My Story With Chronic Illness
- geneticallygrace
- Apr 1, 2022
- 2 min read
Chronic illness for someone younger is extremely hard to accept. Imagine being told that the life and activities that the average teenager or young adult has, is one you won't be able to experience because your body is creating limitations faster than adaptions can be made. It is hard to not be in denial of your youth being ripped from you without a way to help it. Doing so much to having to say no to smaller plans because you won't have energy long enough or your body won't allow it. I've always had a cold here, strep there, and some asthma with complications but that had nothing on what was coming next.

When I was 14, I had some health issues which resulted in hospitalization and the diagnosis of meningitis. From there my body never fully recovered, fatigue had become normal, and I was no longer the hyperactive, bubbly teenage I used to be.
At 17, I started having random severe allergic reactions, joint pain, continued fatigue, and digestive issues. Definitely not things you want to worry about at prom. We started investigating what was happening, no answers ever came from this.
By 18, the reactions turned into regular hospital interventions, the fatigue turned into multiple naps a day, and joint pain turned into limitations on activities or moving distance limits. More investigations continued and again...nothing. Going from doing so much to doing so little, was a difficult reality.
Fast forward to today, I'm 20 with regular antiphilaxous, hospital trips, chronic pain, loose joints, overly tight muscles, digestive struggles, constant swelling, and many other factors. At 20, I have had to leave 2 jobs because my body does not function long enough to complete tasks outside of the home. At 20, I now use a wheelchair part-time to help gain my independence back and move further. At 20, I am learning to love myself again, to push myself towards success in ways that I am able, how to keep myself accountable for my goals, and to share my favourite hobbies with others!
After almost 5 years of investigations, specialists, and worsening symptoms, no diagnoses have been concretely given. I am still a medical perdicament. After 5 years of watching my body's capabilities change, I am done feeling left out!

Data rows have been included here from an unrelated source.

(** * Audio gear catalog: authentication gate, catalog queries, cart and
      admin services

    A shallow embedding of the FastAPI backend under [backend/app]:
    [models.py] and [schemas.py] (records), [auth.py] (module [Auth]),
    [routes/catalog.py] ([Catalog]), [routes/cart.py] ([Cart]) and
    [routes/admin.py] ([Admin]).

    Conventions.
    - A Python [int] is a [Z]; a Python [float] (and an SQLite REAL) is a
      primitive binary64 [float].
    - A Python [str] is a [string]; a character is read as a code point
      below 256.
    - A table is the list of its rows in rowid order.  A statement
      [select(T).where(p)] is [filter p]; [scalar_one_or_none] raises
      [MultipleResultsFound] on more than one row, as SQLAlchemy does.
    - A handler that writes returns the store as it is after the request
      together with its outcome: what it did before a raise that precedes
      the commit is lost with the session, and a raise after the commit
      leaves the committed store.
    - The database is SQLite behind the [sqlite3] driver: an integer a
      request supplies is bound as a signed 64-bit value or refused; a REAL
      is stored without a NaN and without a negative zero; [LIKE] and
      [length] read a text up to its first NUL character.
    - A handler is given the arguments FastAPI hands it, which have passed
      the declared types and bounds ([page >= 1] and
      [1 <= page_size <= 1000] for the listings); the handlers are not
      called with other arguments, and the definitions are not meant for
      them. *)

From Stdlib Require Import List ZArith String Ascii Bool Lia Floats.
From Stdlib Require Import Sorted Permutation.
Import ListNotations.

Having an invisible disability creates extra barriers other than the barriers of one with a visible disability. A lot of judgment can be thrown at you for using a wheelchair or mobility aid when you can walk or using an accessible parking spot when you are young, which doesn't help feeling comfortable or accepting your newfound reality. No matter, you need to do what is best for you and think about strangers' judgements never!
There is never a right time to start using aids that make you feel less able to help you, but once you rip off the bandaid and just do it, you'll never go back!